Gefährdung der Gesellschaft?
NRW-Sozialminister Guntram Schneider (SPD) sprach von einer "ernsthaften Gefährdung des gesellschaftlichen Zusammenhalts". Es würden Ängste geschürt in der nicht-muslimischen und muslimischen Bevölkerung, dass fundamentalistische Vorstellungen, wie sie die Terrororganisation Islamischer Staat verfolge, "auch in Deutschland auf Sympathie stoßen", schrieb Schneider an den Sprecher des Koordinationsrats der Muslime, Ali Kizikaya. Schneider rief dazu auf, am Tag der offenen Moschee am 3. Oktober gemeinsam für religiöse Toleranz und gegen gewaltsamen Extremismus einzutreten.

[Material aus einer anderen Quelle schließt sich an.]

Lemma Sign_thisUpdate_nearest_hour_witness :
  fst (Sign demo_CheckSignatureFrom demo_CreateResponse (demo_signer 3600)
    (demo_request (Some demo_leaf) "good") demo_now) = Ok [x30] /\
  0 <= nsec demo_now < Second /\ - 2 ^ 61 <= sec demo_now <= 2 ^ 61 /\
  exists t,
    sign_template demo_CheckSignatureFrom (demo_signer 3600)
      (demo_request (Some demo_leaf) "good") demo_now = Some t /\
    demo_CreateResponse (issuer (demo_signer 3600)) (responder (demo_signer 3600))
      t (key (demo_signer 3600)) = Ok [x30] /\
    resp_ThisUpdate t = Round demo_now Hour /\
    unixNano0 (resp_ThisUpdate t) mod Hour = 0 /\
    0 <= nsec (resp_ThisUpdate t) < Second /\
    (2 * (unixNano0 demo_now mod Hour) < Hour ->
       unixNano0 (resp_ThisUpdate t) = unixNano0 demo_now - unixNano0 demo_now mod Hour) /\
    (Hour <= 2 * (unixNano0 demo_now mod Hour) ->
       unixNano0 (resp_ThisUpdate t) =
         unixNano0 demo_now - unixNano0 demo_now mod Hour + Hour).
Proof.
  assert (Hok : fst (Sign demo_CheckSignatureFrom demo_CreateResponse
    (demo_signer 3600) (demo_request (Some demo_leaf) "good") demo_now)
    = Ok [x30]) by reflexivity.
  assert (Hns : 0 <= nsec demo_now < Second) by (simpl; unfold Second; lia).
  assert (Hs : - 2 ^ 61 <= sec demo_now <= 2 ^ 61) by (simpl; lia).
  split; [exact Hok|]. split; [exact Hns|]. split; [exact Hs|].
  exact (Sign_thisUpdate_nearest_hour demo_CheckSignatureFrom demo_CreateResponse
    (demo_signer 3600) (demo_request (Some demo_leaf) "good") demo_now [x30]
    Hok Hns Hs).
Defined.

(** C4 as stated fails: signed at 12:30:00, the response's [thisUpdate]
    is 13:00:00, not the start of the current hour (12:00:00). *)
Lemma Sign_thisUpdate_not_truncated :
  fst (Sign demo_CheckSignatureFrom demo_CreateResponse (demo_signer 3600)
    (demo_request (Some demo_leaf) "good") demo_now) = Ok [x30] /\
  unixNano0 demo_hour_start = unixNano0 demo_now - unixNano0 demo_now mod Hour /\
  option_map resp_ThisUpdate
    (sign_template demo_CheckSignatureFrom (demo_signer 3600)
       (demo_request (Some demo_leaf) "good") demo_now)
  = Some (mkTime (63927835200 + 3600) 0) /\
  mkTime (63927835200 + 3600) 0 <> demo_hour_start.
Proof.
  split; [reflexivity|]. split; [reflexivity|]. split; [reflexivity|].
  unfold demo_hour_start. intros H. injection H. lia.
Qed.

Lemma Sign_nextUpdate_interval_witness :
  NewSigner (Some demo_issuer) (Some demo_responder) (Some demo_key) 3600
    = Ok (demo_signer 3600) /\
  fst (Sign demo_CheckSignatureFrom demo_CreateResponse (demo_signer 3600)
    (demo_request (Some demo_leaf) "unknown") demo_now) = Ok [x30] /\
  exists t,
    sign_template demo_CheckSignatureFrom (demo_signer 3600)
      (demo_request (Some demo_leaf) "unknown") demo_now = Some t /\
    demo_CreateResponse (issuer (demo_signer 3600)) (responder (demo_signer 3600))
      t (key (demo_signer 3600)) = Ok [x30] /\
    unixNano0 (resp_NextUpdate t) =
      unixNano0 (resp_ThisUpdate t) + wrap64 (3600 * Second) /\
    (- 9223372036 <= 3600 <= 9223372036 ->
       wrap64 (3600 * Second) = 3600 * Second).
Proof.
  assert (Hnew : NewSigner (Some demo_issuer) (Some demo_responder)
    (Some demo_key) 3600 = Ok (demo_signer 3600)) by reflexivity.
  assert (Hok : fst (Sign demo_CheckSignatureFrom demo_CreateResponse
    (demo_signer 3600) (demo_request (Some demo_leaf) "unknown") demo_now)
    = Ok [x30]) by reflexivity.
  split; [exact Hnew|]. split; [exact Hok|].
  apply (Sign_nextUpdate_interval demo_CheckSignatureFrom demo_CreateResponse
    (Some demo_issuer) (Some demo_responder) (Some demo_key) 3600
    (demo_signer 3600) (demo_request (Some demo_leaf) "unknown") demo_now [x30]
    Hnew Hok).
  - simpl. unfold Second. lia.
  - simpl. lia.
Defined.

(** C8 as stated fails: with an interval of 10^10 seconds (a valid Go
    [int]), [interval * time.Second] wraps around in int64, and
    [nextUpdate - thisUpdate] is about -267 years, not 10^10 seconds. *)
Lemma Sign_nextUpdate_interval_wraps :
  NewSigner (Some demo_issuer) (Some demo_responder) (Some demo_key) 10000000000
    = Ok (demo_signer 10000000000) /\
  fst (Sign demo_CheckSignatureFrom demo_CreateResponse (demo_signer 10000000000)
    (demo_request (Some demo_leaf) "good") demo_now) = Ok [x30] /\
  option_map (fun t => unixNano0 (resp_NextUpdate t) - unixNano0 (resp_ThisUpdate t))
    (sign_template demo_CheckSignatureFrom (demo_signer 10000000000)
       (demo_request (Some demo_leaf) "good") demo_now)
  = Some (-8446744073709551616) /\
  -8446744073709551616 <> 10000000000 * Second.
Proof.
  split; [reflexivity|]. split; [reflexivity|]. split; [vm_compute; reflexivity|].
  unfold Second. lia.
Qed.

(** C9: the four rejections of [Sign] (no certificate, foreign issuer,
    forged signature, unknown status token) return the same error value,
    [errors.New("TODO")]. *)
Lemma Sign_rejections_indistinguishable :
  fst (Sign demo_CheckSignatureFrom demo_CreateResponse (demo_signer 3600)
    (demo_request None "good") demo_now) = Err (errorString "TODO") /\
  fst (Sign demo_CheckSignatureFrom demo_CreateResponse (demo_signer 3600)
    (demo_request (Some demo_foreign) "good") demo_now) = Err (errorString "TODO") /\
  fst (Sign demo_CheckSignatureFrom demo_CreateResponse (demo_signer 3600)
    (demo_request (Some demo_forged) "good") demo_now) = Err (errorString "TODO") /\
  fst (Sign demo_CheckSignatureFrom demo_CreateResponse (demo_signer 3600)
    (demo_request (Some demo_leaf) "suspended") demo_now) = Err (errorString "TODO").
Proof. repeat split; reflexivity. Qed.

(** C3: with three distinct files, [NewStandardSignerFromFile] reads the
    issuer file twice and never the responder file; the responder
    certificate it builds is the issuer certificate. *)
Lemma NewStandardSignerFromFile_reads_issuer_twice :
  NewStandardSignerFromFile demo_ParseCertificatePEM demo_ParsePrivateKeyPEM
    demo_fs "issuer.pem" "responder.pem" "key.pem" 3600 =
  (Ok (mkStandardSigner (Some (mkCertificate [x01] [] [] 0))
         (Some (mkCertificate [x01] [] [] 0)) (Some (mkPrivateKey [x06]))
         (3600 * Second)),
   [EvReadFile "issuer.pem"; EvReadFile "issuer.pem"; EvReadFile "key.pem"]).
Proof. reflexivity. Qed.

Teile der wachsenden Salafisten-Szene sind extremistisch und demokratiefeindlich. Der Verfassungsschutz geht von rund 6000 Anhängern in Deutschland aus, davon 850 Anhängern im militanten Spektrum. Experten warnen, dass das Ziel der Rekrutierungsversuche vor allem junge Menschen sind, die sich leichter radikalisieren lassen. Salafisten legen die Scharia - das islamische Recht - extrem konservativ aus. (dpa/lnw)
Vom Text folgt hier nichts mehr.